I've recently had a couple of discussions with some Christians I don't know directly, and in both conversations, the only evidence they provided to support their argument was what the Bible said.

It wasn't even so much that they were using the Bible in their defense. It was that it was the only thing they were using in their defense. And not only that, but that they believed that was sufficient. In one conversation, I was questioning a specific moral value that many Christians hold that I believe is immoral. I brought up many good points and asked several questions, evaluating that particular moral value. They did not feel the need to even address my points or answer my questions at all. The Bible said A was wrong, thus, A was wrong...period.

It seems that there is a mentality that God, in whatever way a Christian sees him, is above our evaluation. That what he says goes, no questions asked. And even if what he says seems bad, it still means he is good and perfect.

One guy kept repeatedly referring to everyone that does not believe in the Bible as atheists. He finally answered my point that there are other options besides Christianity and atheism. He said that to him, there was not. There was "for Christ" and "against Christ." And any religion or idealism that was "against Christ," was exactly the same.

I have a hard time wrapping my head around this. And yet, I know I once believed the same way. I can't imagine just believing everything a book says without evaluating it first to see if it even sits right with my own moral values. I can't imagine considering a moral issue without stopping to think about it thoroughly from many different angles before making a decision about it.

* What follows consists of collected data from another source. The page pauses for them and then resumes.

(** X7: the health route always answers, with status ["ok"]; its
    [email_smtp] field is [True] in log-only mode and with a mail server
    that accepts every call, and [False] when the connection is refused. *)
Theorem health_always_answers svc tr w :
  (exists b w', health svc tr w =
                (Ok {| health_status := "ok"; email_smtp := b |}, w')) /\
  (log_only svc = true ->
   (health svc tr w).1 = Ok {| health_status := "ok"; email_smtp := true |}) /\
  (log_only svc = false -> (forall history call, tr history call = None) ->
   (health svc tr w).1 = Ok {| health_status := "ok"; email_smtp := true |}) /\
  (log_only svc = false ->
   (exists x, tr (wire w) (SMTP_connect (smtp_host svc) (smtp_port svc)) = Some x) ->
   (health svc tr w).1 = Ok {| health_status := "ok"; email_smtp := false |}).
Proof.
  unfold health, bind, ret. split; [| split; [| split]].
  - destruct (verify_connection_cases svc tr w) as (b & w' & calls & Hrun & _).
    exists b, w'. rewrite Hrun. reflexivity.
  - intros Hlog. unfold verify_connection. rewrite Hlog. reflexivity.
  - intros Hlog Hup. rewrite (probe_accepted svc tr w Hlog); [reflexivity | apply Hup ..].
  - intros Hlog [x Hx]. rewrite (probe_connect_refused svc tr w Hlog x Hx). reflexivity.
Qed.

Lemma health_always_answers_witness :
  (health prod_service server_down quiet).1 =
  Ok {| health_status := "ok"; email_smtp := false |}.
Proof.
  refine (proj2 (proj2 (proj2 (health_always_answers prod_service server_down quiet)))
            eq_refl _).
  exists (Exception "[Errno 111] Connection refused"). reflexivity.
Defined.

I am seeing that for years, I was denying myself access to my own internal moral compass...which, by the way, seems far more advanced than that of the primitive people that wrote the Bible. I am so glad I have learned to have some faith in myself and my ability to be a good person.

I have been considering through this...I believe I am a more moral person since I left Christianity. People have questioned if people can be good without God or have claimed that religion pushes people to be more moral. I have found that for me, it made me less moral. It lead me to do, say, and believe some things that I now believe are not only not right, but actually outright morally wrong. This makes me wonder if religion does benefit people, morally speaking.

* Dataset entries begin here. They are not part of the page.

(** X9. Every spike panel is drawn with the TR [__init__] was given. *)
Theorem spikes_drawn_with_the_tr args obj figure :
  init'' args = Ok obj →
  omap event_spike_tr (calls (run' obj figure).2)
  = replicate (length (spikes obj)) (arg_tr args).
Proof.
  intros Hinit.
  rewrite (run_init read_csv loadtxt color_palette color_palette_length
             args obj figure Hinit).
  cbn [snd calls].
  apply init_fields in Hinit as (_ & _ & <- & _).
  unfold plot_calls. cbn zeta. rewrite !omap_app.
  rewrite spike_trs_spike_calls, !spike_trs_trace_calls.
  destruct figure, (bool_decide (0 < nsignals obj)); simpl;
    by rewrite app_nil_r.
Qed.

Lemma args_spike_calls grid t r (items : list (@spike num)) :
  omap event_trace_args
    (spike_calls (color:=color) (img:=img) (seg:=seg) grid t r items)
  = [].
Proof. loop_induction. Qed.

Lemma args_trace_calls grid t r items cs :
  length cs = length items →
  omap event_trace_args (trace_calls (img:=img) (seg:=seg) grid t r items cs)
  = (λ e, (e.1, record_get e.2 "values", popped e.2)) <$> items.
Proof. loop_induction. Qed.

Lemma traces_of_fill (mk : DataFrame num → string → @record num)
    (trace : DataFrame num → string → string * pyval num * @record num) table :
  (∀ df name,
     (name, record_get (mk df name) "values", popped (mk df name))
     = trace df name) →
  (λ e, (e.1, record_get e.2 "values", popped e.2)) <$> fill mk table
  = table_traces trace table (fill mk table).
Proof.
  intros Hmk. destruct table as [df|]; [|done].
  unfold table_traces, PyDict.keys. rewrite <- list_fmap_compose.
  apply Forall_fmap_ext, Forall_forall. intros [name r] Hin.
  apply fill_entries in Hin as (df' & [= <-] & _ & Hr). simpl in *.
  by rewrite Hr, Hmk.
Qed.

(** X10. What the trace renderer gets for a signal: its time series is the
    ["values"] built from the column and its keyword arguments are the other
    fields of the record, [units] and [cutoff] for a confound and [units]
    alone for a physio signal or a physio confound, with the values looked
    up in the two mappings.  The traces come in the order confounds, physio,
    physio confounds. *)
Theorem traces_get_values_units_cutoff args obj table figure :
  init'' args = Ok obj →
  resolve_confounds read_csv args = Ok table →
  let units := default ∅ (arg_units args) in
  let vlines := default ∅ (arg_vlines args) in
  omap event_trace_args (calls (run' obj figure).2)
  = table_traces (confound_trace units vlines) table (confounds obj)
    ++ table_traces (physio_trace units) (arg_physio args) (physio obj)
    ++ table_traces (physio_trace units) (arg_physio_confounds args)
         (physio_confounds obj).
Proof.
  intros Hinit Htable units vlines.
  rewrite (run_init read_csv loadtxt color_palette color_palette_length
             args obj figure Hinit).
  cbn [snd calls].
  pose proof (color_palette_length "husl" (nsignals obj)) as Hlen.
  set (pal := color_palette "husl" (nsignals obj)) in *.
  unfold nsignals in Hlen.
  unfold plot_calls. cbn zeta. rewrite !omap_app.
  rewrite args_spike_calls.
  do 3 (rewrite args_trace_calls
          by (rewrite ?length_take, ?length_drop; lia)).
  apply init_inv in Hinit
    as (table' & arrays & Htable' & _ & Hc & Hp & Hq & _).
  assert (table' = table) as -> by congruence.
  rewrite Hc, Hp, Hq.
  rewrite (traces_of_fill _ (confound_trace units vlines)) by done.
  rewrite !(traces_of_fill _ (physio_trace units)) by done.
  destruct figure, (bool_decide (0 < _)); simpl; by rewrite app_nil_r.
Qed.

Lemma get_remove_ne {V} (d : PyDict.t V) k k' :
  k ≠ k' → PyDict.get (PyDict.remove d k) k' = PyDict.get d k'.
Proof.
  intros Hne. induction d as [|[k0 v0] d IH]; simpl; [done|].
  destruct (decide (k0 = k)) as [->|Hk0]; simpl.
  - by rewrite decide_False by done.
  - by rewrite IH.
Qed.

Lemma get_Some_elem {V} (d : PyDict.t V) k v :
  PyDict.get d k = Some v → (k, v) ∈ d.
Proof.
  induction d as [|[k0 v0] d IH]; simpl; [done|].
  case_decide; subst.
  - intros [= ->]. by left.
  - intros ?. right. by apply IH.
Qed.

Lemma get_strip (d : PyDict.t (@record num)) name :
  PyDict.get (strip d) name = popped <$> PyDict.get d name.
Proof.
  induction d as [|[k0 r0] d IH]; simpl; [done|].
  case_decide; [done|]. apply IH.
Qed.

Lemma keys_strip (d : PyDict.t (@record num)) :
  PyDict.keys (strip d) = PyDict.keys d.
Proof.
  unfold strip, PyDict.keys. rewrite <- list_fmap_compose.
  by apply list_fmap_ext.
Qed.

Lemma signals_stripped cat obj :
  signals cat (stripped obj) = strip (signals cat obj).
Proof. by destruct cat. Qed.

(** The records [__init__] builds have ["values"] once. *)
Lemma init_popped_no_values args obj cat e :
  init'' args = Ok obj → e ∈ signals cat obj →
  PyDict.get (popped e.2) "values" = None.
Proof.
  intros (table & arrays & _ & _ & Hc & Hp & Hq & _)%init_inv He.
  destruct cat; simpl in He; rewrite ?Hc, ?Hp, ?Hq in He;
    apply fill_entries in He as (df & _ & _ & ->); done.
Qed.

(** X11. [plot] changes nothing of the object but the records of the
    signals, and of those it changes one thing: every record loses its
    ["values"].  The names and their order, the other fields of each record,
    the spikes and the remaining attributes are as before. *)
Theorem plot_touches_only_values args obj figure :
  init'' args = Ok obj →
  let obj' := self (run' obj figure).2 in
  (timeseries obj' = timeseries obj ∧ segments obj' = segments obj
   ∧ tr obj' = tr obj ∧ spikes obj' = spikes obj ∧ nskip obj' = nskip obj
   ∧ sort_carpet obj' = sort_carpet obj
   ∧ paired_carpet obj' = paired_carpet obj)
  ∧ (∀ cat, PyDict.keys (signals cat obj') = PyDict.keys (signals cat obj))
  ∧ (∀ cat name r,
       PyDict.get (signals cat obj) name = Some r →
       ∃ r', PyDict.get (signals cat obj') name = Some r'
             ∧ PyDict.get r' "values" = None
             ∧ ∀ key, key ≠ "values" → PyDict.get r' key = PyDict.get r key).
Proof.
  intros Hinit obj'. unfold obj'.
  rewrite (run_init read_csv loadtxt color_palette color_palette_length
             args obj figure Hinit).
  cbn [snd self]. split; [done|]. split.
  - intros cat. by rewrite signals_stripped, keys_strip.
  - intros cat name r Hget. exists (popped r).
    rewrite signals_stripped, get_strip, Hget. split; [done|]. split.
    + apply (init_popped_no_values args obj cat (name, r) Hinit).
      by apply get_Some_elem.
    + intros key Hkey. by apply get_remove_ne.
Qed.

Lemma signals_loop_Ok_inv cat grid (palette : option (list color)) offset
    items i g g' st st' :
  signals_loop (img:=img) (seg:=seg) cat grid palette offset i items g st
  = (Ok g', st') →
  Forall (λ e, has_values e.2) items.
Proof.
  revert i g st. induction items as [|[name kw] items IH]; intros i g st;
    [by constructor|].
  cbn [signals_loop]. unfold mbind, M_bind, lift, PyDict.pop.
  destruct (PyDict.get kw "values") as [v|] eqn:Hv; [|done].
  cbn [modify_self self calls].
  destruct (grid_getitem grid g) as [gs|e]; [|done].
  cbn [get_self self calls].
  destruct (palette_getitem palette (offset + i)) as [c|e]; [|done].
  cbn [call self calls]. intros Hrun%IH. constructor; [by exists v|done].
Qed.

Lemma signals_set_signals_ne cat cat' d (s : @fMRIPlot num img seg) :
  cat' ≠ cat → signals cat' (set_signals cat d s) = signals cat' s.
Proof. by destruct cat, cat'. Qed.

(** A trace loop leaves the other two dictionaries alone, however it ends. *)
Lemma signals_loop_frame cat cat' grid (palette : option (list color)) offset
    items i g r st st' :
  cat' ≠ cat →
  signals_loop (img:=img) (seg:=seg) cat grid palette offset i items g st
  = (r, st') →
  signals cat' (self st') = signals cat' (self st).
Proof.
  intros Hne. revert i g st.
  induction items as [|[name kw] items IH]; intros i g st.
  - by intros [= _ <-].
  - cbn [signals_loop]. unfold mbind, M_bind, lift, PyDict.pop.
    destruct (PyDict.get kw "values") as [v|]; [|by intros [= _ <-]].
    cbn [modify_self self calls].
    destruct (grid_getitem grid g) as [gs|e];
      [|intros [= _ <-]; by apply signals_set_signals_ne].
    cbn [get_self self calls].
    destruct (palette_getitem palette (offset + i)) as [c|e];
      [|intros [= _ <-]; by apply signals_set_signals_ne].
    cbn [call self calls]. intros ->%IH. cbn [self].
    by apply signals_set_signals_ne.
Qed.

(** If [plot] returns, every record had its ["values"]. *)
Lemma plot_Ok_fresh obj figure f :
  (run' obj figure).1 = Ok f → fresh obj.
Proof.
  unfold plot, plot_body.
  unfold mbind, M_bind, mret, M_ret. cbn [call get_self self calls].
  assert (∀ st : @state num color img seg,
            (match figure with
             | Some f => λ st, (Ok f, st)
             | None => λ st, match call plt_gcf st with
                             | (Ok _, st') => (Ok CurrentFigure, st')
                             | (Raise e, st') => (Raise e, st')
                             end
             end) st
            = (Ok (default CurrentFigure figure),
               {| self := self st;
                  calls := calls st ++ match figure with
                                       | None => [plt_gcf]
                                       | Some _ => []
                                       end |})) as ->.
  { intros [s c]. destruct figure; simpl; by rewrite ?app_nil_r. }
  cbn [self calls]. unfold lift at 1. rewrite GridSpec_new_grid_of.
  change 0%Z with (Z.of_nat 0).
  rewrite spikes_loop_Ok by (simpl; lia). cbn [self calls].
  destruct (PyDict.truthy (confounds obj) || PyDict.truthy (physio obj)
            || PyDict.truthy (physio_confounds obj)); cbn [self calls].
  all: match goal with |- context [signals_loop Confounds ?g ?p ?o ?i ?l ?z ?st] =>
         destruct (signals_loop Confounds g p o i l z st) as [[g1|e1] st1] eqn:H1
       end; [|done].
  all: pose proof (signals_loop_frame Confounds Physio _ _ _ _ _ _ _ _ _
                     ltac:(done) H1) as HfP;
       pose proof (signals_loop_frame Confounds PhysioConfounds _ _ _ _ _ _ _
                     _ _ ltac:(done) H1) as HfQ;
       cbn [signals self] in HfP, HfQ.
  all: destruct (signals_loop Physio _ _ _ _ (physio (self st1)) g1 st1)
         as [[g2|e2] st2] eqn:H2; [|done].
  all: pose proof (signals_loop_frame Physio PhysioConfounds _ _ _ _ _ _ _ _
                     _ ltac:(done) H2) as HfQ';
       cbn [signals self] in HfQ'.
  all: destruct (signals_loop PhysioConfounds _ _ _ _
                   (physio_confounds (self st2)) g2 st2)
         as [[g3|e3] st3] eqn:H3; [|done].
  all: intros _ cat e He; apply signals_loop_Ok_inv in H1, H2, H3.
  all: rewrite HfP in H2; rewrite HfQ', HfQ in H3.
  all: destruct cat; simpl in He;
       [ by apply (proj1 (Forall_forall _ _) H1)
       | by apply (proj1 (Forall_forall _ _) H2)
       | by apply (proj1 (Forall_forall _ _) H3) ].
Qed.


Lemma stripped_not_fresh args obj :
  init'' args = Ok obj →
  0 < length (confounds obj) + length (physio obj)
      + length (physio_confounds obj) →
  ¬ fresh (stripped obj).
Proof.
  intros Hinit Hn Hfresh.
  assert (∃ cat e, e ∈ signals cat obj) as (cat & [name r] & He).
  { destruct (confounds obj) as [|e ?] eqn:Hc;
      [|exists Confounds, e; simpl; rewrite Hc; by left].
    destruct (physio obj) as [|e ?] eqn:Hp;
      [|exists Physio, e; simpl; rewrite Hp; by left].
    destruct (physio_confounds obj) as [|e ?] eqn:Hq;
      [|exists PhysioConfounds, e; simpl; rewrite Hq; by left].
    simpl in Hn. lia. }
  pose proof (init_popped_no_values args obj cat (name, r) Hinit He) as Hnone.
  destruct (Hfresh cat (name, popped r)) as [v Hv].
  - rewrite signals_stripped. apply list_elem_of_fmap. by exists (name, r).
  - simpl in *. congruence.
Qed.

(** X13. A composition with at least one confound, physio signal or physio
    confound can be plotted once: a second [plot] raises
    [KeyError("values")]. *)
Theorem second_plot_raises_KeyError args obj figure figure' :
  init'' args = Ok obj →
  0 < length (confounds obj) + length (physio obj)
      + length (physio_confounds obj) →
  (run' (self (run' obj figure).2) figure').1 = Raise (KeyError "values").
Proof.
  intros Hinit Hn.
  rewrite (run_init read_csv loadtxt color_palette color_palette_length
             args obj figure Hinit).
  cbn [snd self].
  destruct (plot_safe color_palette color_palette_length (stripped obj) figure')
    as (r & st' & Hrun & [-> | ->]).
  - exfalso. apply (stripped_not_fresh args obj Hinit Hn).
    apply (plot_Ok_fresh (stripped obj) figure'
             (default CurrentFigure figure')).
    by rewrite Hrun.
  - by rewrite Hrun.
Qed.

Because if morals come from religion, how did the morals get instituted into religion in the first place? At some point, someone had to start the religion...what source was there besides their own moral understanding to infuse the religion with? And does it really benefit people to just accept the moral understanding of that person and to refuse to question any of it? What if that person's moral understanding is incorrect on some issues? How would we ever improve if we lock ourselves into one kind of understanding and refuse to consider other possibilities?

Perhaps religion does not make people more moral. Perhaps it actually holds a society back from moral progression.